Звонкий шлепок по затылку заткнул Митяя, он с опаской покосился на отца и молча засопел. Впоследствии Митяй мстил Тине за свой публичный позор. Ухал неожиданно над ее головой бумажным пакетом, надутым воздухом, обстреливал прослюнявленными промокашками из трубочки и, воровато озираясь по сторонам, скороговоркой шептал: «Сирота казанская, тебя из Казани такую вывезли?» Тина наверняка путала бы близнецов — их даже мать с трудом различала, — но уже после первой встречи научилась отличать их по взгляду. Митяй стрелял своим блудливым, угрожающим взглядом и тут же опускал глаза, чтобы Тина не угадала в них зарождающегося действия, направленного против нее.
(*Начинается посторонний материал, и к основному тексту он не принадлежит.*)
(** * Wallet service: the transactional ledger engine

    A shallow embedding of [src/transactionService.js], the retry driver of
    [src/db.js] and the relations of [schema.sql], followed by the properties
    of the ledger engine.

    Conventions of the embedding.
    - A UUID is its 128-bit value, an [N].  The driver renders a uuid as a
      fixed-width lower-case hexadecimal string, so the lexicographic order
      used by JavaScript's [Array.prototype.sort] on two ids and the order
      PostgreSQL uses for [ORDER BY id] both coincide with the numeric order.
    - An amount is the integer number of 10^-8 units of a [DECIMAL(20, 8)]
      column.  Arithmetic on amounts is taken to be exact: the rounding of
      JavaScript doubles and the overflow of the column are outside the
      model.
    - A timestamp is a number of milliseconds.
    - A JSON value ([metadata], [response_data]) is the record of the fields
      the engine reads or writes; a field that is missing or [undefined] is
      [None].  Writing a response with [JSON.stringify] and reading it back
      from the JSONB column is the identity on such records. *)

From stdpp Require Import gmap strings list fin_maps sorting.
From Stdlib Require Import ZArith NArith.

Set Default Proof Using "Type".

Abbreviation uuid := N.
Abbreviation timestamp := Z.
Abbreviation money := Z.

(** ** The relations of schema.sql *)

Module Schema.

Record asset_type := {
  at_id : uuid;
  at_code : string;
  at_is_active : bool }.

Record account_type := {
  acty_id : uuid;
  acty_code : string }.

Record account := {
  acc_id : uuid;
  acc_account_type_id : uuid;
  acc_user_id : option string;      (* NULL for system accounts *)
  acc_is_active : bool }.

Record transaction_type := {
  tt_id : uuid;
  tt_code : string }.

(** [status VARCHAR(20) CHECK (status IN ('pending', 'completed', 'failed',
    'reversed'))] *)
Inductive status := pending | completed | failed | reversed.

(** The JSON object passed as [metadata]: the fields the engine reads. *)
Record metadata := {
  md_description : option string;
  md_reason : option string;
  md_itemName : option string;
  md_itemId : option string }.

(** The description column: either a caller-supplied text or one of the
    template strings of the engine, kept with its holes. *)
Inductive description :=
| DescText (s : string)
| DescTopUp (amount : money) (assetCode : string)
      (* `Top-up ${amount} ${assetCode}` *)
| DescBonus (amount : money) (assetCode : string)
      (* `Bonus ${amount} ${assetCode}` *)
| DescPurchaseItem (itemName : string) (amount : money) (assetCode : string)
      (* `Purchase ${metadata.itemName} for ${amount} ${assetCode}` *)
| DescPurchase (amount : money) (assetCode : string).
      (* `Purchase for ${amount} ${assetCode}` *)

Record transaction := {
  t_id : uuid;
  t_idempotency_key : string;
  t_transaction_type_id : uuid;
  t_asset_type_id : uuid;
  t_amount : money;
  t_description : description;
  t_metadata : metadata;
  t_status : status;
  t_created_at : timestamp;
  t_completed_at : option timestamp }.

(** [entry_type VARCHAR(10) CHECK (entry_type IN ('debit', 'credit'))] *)
Inductive entry_type := debit | credit.

Record ledger_entry := {
  le_transaction_id : uuid;
  le_account_id : uuid;
  le_asset_type_id : uuid;
  le_entry_type : entry_type;
  le_amount : money;
  le_running_balance : money;
  le_description : string;
  le_created_at : timestamp }.

Record balance_cache_row := {
  bc_balance : money;
  bc_last_transaction_id : uuid;
  bc_updated_at : timestamp }.

(** The object returned to the caller and stored as [response_data]. *)
Record response := {
  transactionId : uuid;
  userId : string;
  assetCode : string;
  amount : money;
  newBalance : money;
  reason : option string;
  item : option string;
  timestamp_iso : timestamp }.

(** [_hashRequest({ userId, assetCode, amount })]: SHA-256 is injective
    as far as the engine is concerned, a digest is kept as the data it
    was taken of. *)
Record request_hash := {
  rh_userId : string;
  rh_assetCode : string;
  rh_amount : money }.

Record idempotency_row := {
  il_request_hash : request_hash;
  il_response_data : response;
  il_status : string;
  il_created_at : timestamp;
  il_expires_at : timestamp }.

Record audit_row := {
  al_transaction_id : uuid;
  al_account_id : uuid;
  al_action : string;
  al_request_userId : string;
  al_request_assetCode : string;
  al_request_amount : money;
  al_request_extra : option string }.

(** The persisted state: one field per relation.  [balance_cache] has the
    primary key [(account_id, asset_type_id)] and [idempotency_log] the
    primary key [idempotency_key], they are finite maps on their key. *)
Record database := {
  asset_types : list asset_type;
  account_types : list account_type;
  accounts : list account;
  transaction_types : list transaction_type;
  transactions : list transaction;
  ledger_entries : list ledger_entry;
  balance_cache : gmap (uuid * uuid) balance_cache_row;
  idempotency_log : gmap string idempotency_row;
  audit_log : list audit_row }.

Definition with_transactions (f : list transaction → list transaction)
    (d : database) : database :=
  {| asset_types := asset_types d; account_types := account_types d;
     accounts := accounts d; transaction_types := transaction_types d;
     transactions := f (transactions d);
     ledger_entries := ledger_entries d;
     balance_cache := balance_cache d;
     idempotency_log := idempotency_log d; audit_log := audit_log d |}.

Definition with_ledger_entries (f : list ledger_entry → list ledger_entry)
    (d : database) : database :=
  {| asset_types := asset_types d; account_types := account_types d;
     accounts := accounts d; transaction_types := transaction_types d;
     transactions := transactions d;
     ledger_entries := f (ledger_entries d);
     balance_cache := balance_cache d;
     idempotency_log := idempotency_log d; audit_log := audit_log d |}.

Definition with_balance_cache
    (f : gmap (uuid * uuid) balance_cache_row →
         gmap (uuid * uuid) balance_cache_row)
    (d : database) : database :=
  {| asset_types := asset_types d; account_types := account_types d;
     accounts := accounts d; transaction_types := transaction_types d;
     transactions := transactions d;
     ledger_entries := ledger_entries d;
     balance_cache := f (balance_cache d);
     idempotency_log := idempotency_log d; audit_log := audit_log d |}.

Definition with_idempotency_log
    (f : gmap string idempotency_row → gmap string idempotency_row)
    (d : database) : database :=
  {| asset_types := asset_types d; account_types := account_types d;
     accounts := accounts d; transaction_types := transaction_types d;
     transactions := transactions d;
     ledger_entries := ledger_entries d;
     balance_cache := balance_cache d;
     idempotency_log := f (idempotency_log d); audit_log := audit_log d |}.

Definition with_audit_log (f : list audit_row → list audit_row)
    (d : database) : database :=
  {| asset_types := asset_types d; account_types := account_types d;
     accounts := accounts d; transaction_types := transaction_types d;
     transactions := transactions d;
     ledger_entries := ledger_entries d;
     balance_cache := balance_cache d;
     idempotency_log := idempotency_log d; audit_log := f (audit_log d) |}.

#[global] Instance status_eq_dec : EqDecision status.
Proof. solve_decision. Defined.
#[global] Instance entry_type_eq_dec : EqDecision entry_type.
Proof. solve_decision. Defined.

End Schema.
Export Schema.

(** ** Errors *)

(** What a [throw] carries.  A failure raised by [client.query] has the
    SQLSTATE of the server in [error.code]; an [Error] made by the service
    itself has no [code]. *)
Inductive error :=
| DatabaseError (code : string)
| MissingRequiredParameters          (* "Missing required parameters" *)
| AmountMustBePositive               (* "Amount must be positive" *)
| AssetTypeNotFound (assetCode : string)
| UserAccountNotFound (userId : string)
| SystemTreasuryAccountNotFound      (* "System treasury account not found" *)
| BonusPoolAccountNotFound           (* "Bonus pool account not found" *)
| RevenueAccountNotFound             (* "Revenue account not found" *)
| InsufficientTreasuryBalance        (* "Insufficient treasury balance" *)
| InsufficientBonusPoolBalance       (* "Insufficient bonus pool balance" *)
| InsufficientBalance (available required : money)
| TypeErrorUndefinedRow              (* [rows[0].id] on an empty result *)
| UndefinedError.                    (* [throw lastError] with nothing caught *)

#[global] Instance error_eq_dec : EqDecision error.
Proof. solve_decision. Defined.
Глаза Шурки смотрели всегда спокойно, серьезно и даже ласково. Однажды он предупредил Тину, как всегда швыркая носом: «Если Митяй будет задираться — скажи. В бараний рог скручу».
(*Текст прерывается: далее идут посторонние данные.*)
Definition viewPost (st : Store) (p : Post) : PostView :=
  mkPostView p (productsOfPost st (post_id p))
             (Prisma.count (fun pp => (pp_postId pp =? post_id p)%string)
                           (postProducts st)).

(** [new URL(request.url).searchParams] *)
Definition SearchParams : Type := list (string * string).

Definition searchParams_get (params : SearchParams) (key : string) : option string :=
  option_map snd (find (fun kv => (fst kv =? key)%string) params).

(** The fields of [CreatePostSchema] after a successful [parse]. *)
Record PostData : Type := mkPostData {
  pd_title : string;
  pd_content : option string;
  pd_excerpt : option string;
  pd_slug : option string;
  pd_videoUrl : option string;
  pd_videoType : option VideoType;
  pd_thumbnail : option string;
  pd_isPublished : bool;
  pd_publishedAt : option Z;
  pd_productIds : option (list string)
}.

(** [id: { in: productIds }, workspaceId] *)
Definition whereProductIn (productIds : list string) (workspaceId : string)
           (p : Product) : bool :=
  existsb (fun i => (i =? prod_id p)%string) productIds
  && (prod_workspaceId p =? workspaceId)%string.

(** Modelled from the spec: the Prisma schema is not among the sources;
    the specification lists a unique constraint on (workspace, slug) for
    posts, next to the primary key [id]. *)
Definition postConflicts (new old : Post) : bool :=
  (post_id old =? post_id new)%string
  || ((post_workspaceId old =? post_workspaceId new)%string
      && (post_slug old =? post_slug new)%string).

(* ================================================================== *)
(** ** GET and POST /api/workspaces/[id]/posts *)

Module PostsRoute.

Definition whereMembership (workspaceId userId : string) (uw : UserWorkspace) : bool :=
  (uw_workspaceId uw =? workspaceId)%string && (uw_userId uw =? userId)%string.

Definition verifyWorkspaceAccess (st : Store) (workspaceId userId : string)
  : Result UserWorkspace :=
  match Prisma.findFirst (whereMembership workspaceId userId) (userWorkspaces st) with
  | None => throw (JsError "Access denied to workspace")
  | Some userWorkspace => ret userWorkspace
  end.

(** [{ contains: search, mode: "insensitive" }] on a nullable column. *)
Definition containsInsensitive (field : option string) (search : string) : bool :=
  match field with
  | Some v => Js.includes (Js.toLowerCase v) (Js.toLowerCase search)
  | None => false
  end.

(** The [where] clause the handler builds from the query string. *)
Definition whereClause (workspaceId search : string) (published : option string)
           (p : Post) : bool :=
  (post_workspaceId p =? workspaceId)%string
  && isNull (post_deletedAt p)
  && (if Js.truthy search
      then containsInsensitive (Some (post_title p)) search
           || containsInsensitive (post_content p) search
           || containsInsensitive (post_excerpt p) search
      else true)
  && match published with
     | Some v => Bool.eqb (post_isPublished p) (v =? "true")%string
     | None => true
     end.

Record Pagination : Type := mkPagination {
  pg_page : JsNumber.number;
  pg_limit : JsNumber.number;
  pg_total : nat;
  pg_pages : JsNumber.number
}.

Record PostsPage : Type := mkPostsPage {
  pp_posts : list PostView;
  pp_pagination : Pagination
}.

(** [Math.ceil(total / limit)]; [None] when the quotient is not a
    finite number. *)
Definition pagesOf (total : nat) (limit : JsNumber.number) : JsNumber.number :=
  match limit with
  | Some l => if (l =? 0)%Z then None else Some (- ((- Z.of_nat total) / l))%Z
  | None => None
  end.

Definition handleError {A} (e : Thrown) : Response A :=
  match e with
  | JsError m =>
      if Js.includes m "Access denied" then errorResponse 403 m
      else internalServerError
  | ZodError => internalServerError
  end.

Definition GET (st : Store) (session : Session) (workspaceId : string)
           (params : SearchParams) : Response PostsPage :=
  match session with
  | None => unauthorized
  | Some user =>
      let outcome :=
        let* _ := verifyWorkspaceAccess st workspaceId (user_id user) in
        let page := JsNumber.parseInt (Js.orElse (searchParams_get params "page") "1") in
        let limit := JsNumber.parseInt (Js.orElse (searchParams_get params "limit") "20") in
        let search := Js.orElse (searchParams_get params "search") "" in
        let published := searchParams_get params "published" in
        let skip := JsNumber.mul (JsNumber.sub page (Some 1%Z)) limit in
        let where_ := whereClause workspaceId search published in
        let* rows :=
          Prisma.page skip limit
            (Prisma.orderByDesc post_createdAt (Prisma.findMany where_ (posts st))) in
        let total := Prisma.count where_ (posts st) in
        ret (mkPostsPage (map (viewPost st) rows)
                         (mkPagination page limit total (pagesOf total limit)))
      in
      match outcome with
      | inr result => mkResponse 200 true None None (Some result)
      | inl e => handleError e
      end
  end.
Слабый, но стойкий запах нафталина так и вился облаком за скользящей по натертому коридорному паркету худющей, высоченной Анной Семеновной. Анна Семеновна работала в цветочном магазине, как она утверждала, «по убеждению». Тина уверилась в этом, когда впервые перешагнула порог ее маленькой комнаты. На подоконнике багряно полыхали цветы в горшках. По стенам, переплетаясь, ввинчиваясь друг в друга, ползли, рискуя заполонить собой свежевыбеленный потолок, десятки замысловатых, вьющихся растений. Единственный громоздкий предмет — шкаф — стоял чуть ли не в середине комнаты. «А это — шкаф, — пояснила Анна Семеновна, перехватив недоумевающий взгляд Тины. — Стоит не совсем на своем месте, чтобы не мешал растениям».

Трех стен Анне Семеновне явно не хватало, и уже в который раз с завистью поглядывала она на пустующую стену в просторной Тининой комнате. Но даже множество растений не в состоянии были поглотить тот слабый нафталиновый запах, который всюду сопутствовал кассирше из цветочного магазина. Однажды Тине удалось открыть происхождение этого запаха.

— Ну что, детка, заскучала? — услышала как-то над ухом Тина командирский голос Анны Семеновны. — Так смотришь в окно, словно в неволю засадили. Или по подружкам интернатским заскучала? Завтра снова всех увидишь. — И, подумав, добавила решительно: — Нечего на кухне торчать, а ну пошли ко мне — покажу чего.

Из потрепанного картонного чемодана Анна Семеновна извлекла две громадные пушистые лисьи шкуры. Одна была рыжая, с узкой коварной мордочкой и стеклянными голубыми глазами. Другая — чернобурая, видимо, не первой молодости, и глаза у нее были хоть и стеклянные, но усталые и беспомощные.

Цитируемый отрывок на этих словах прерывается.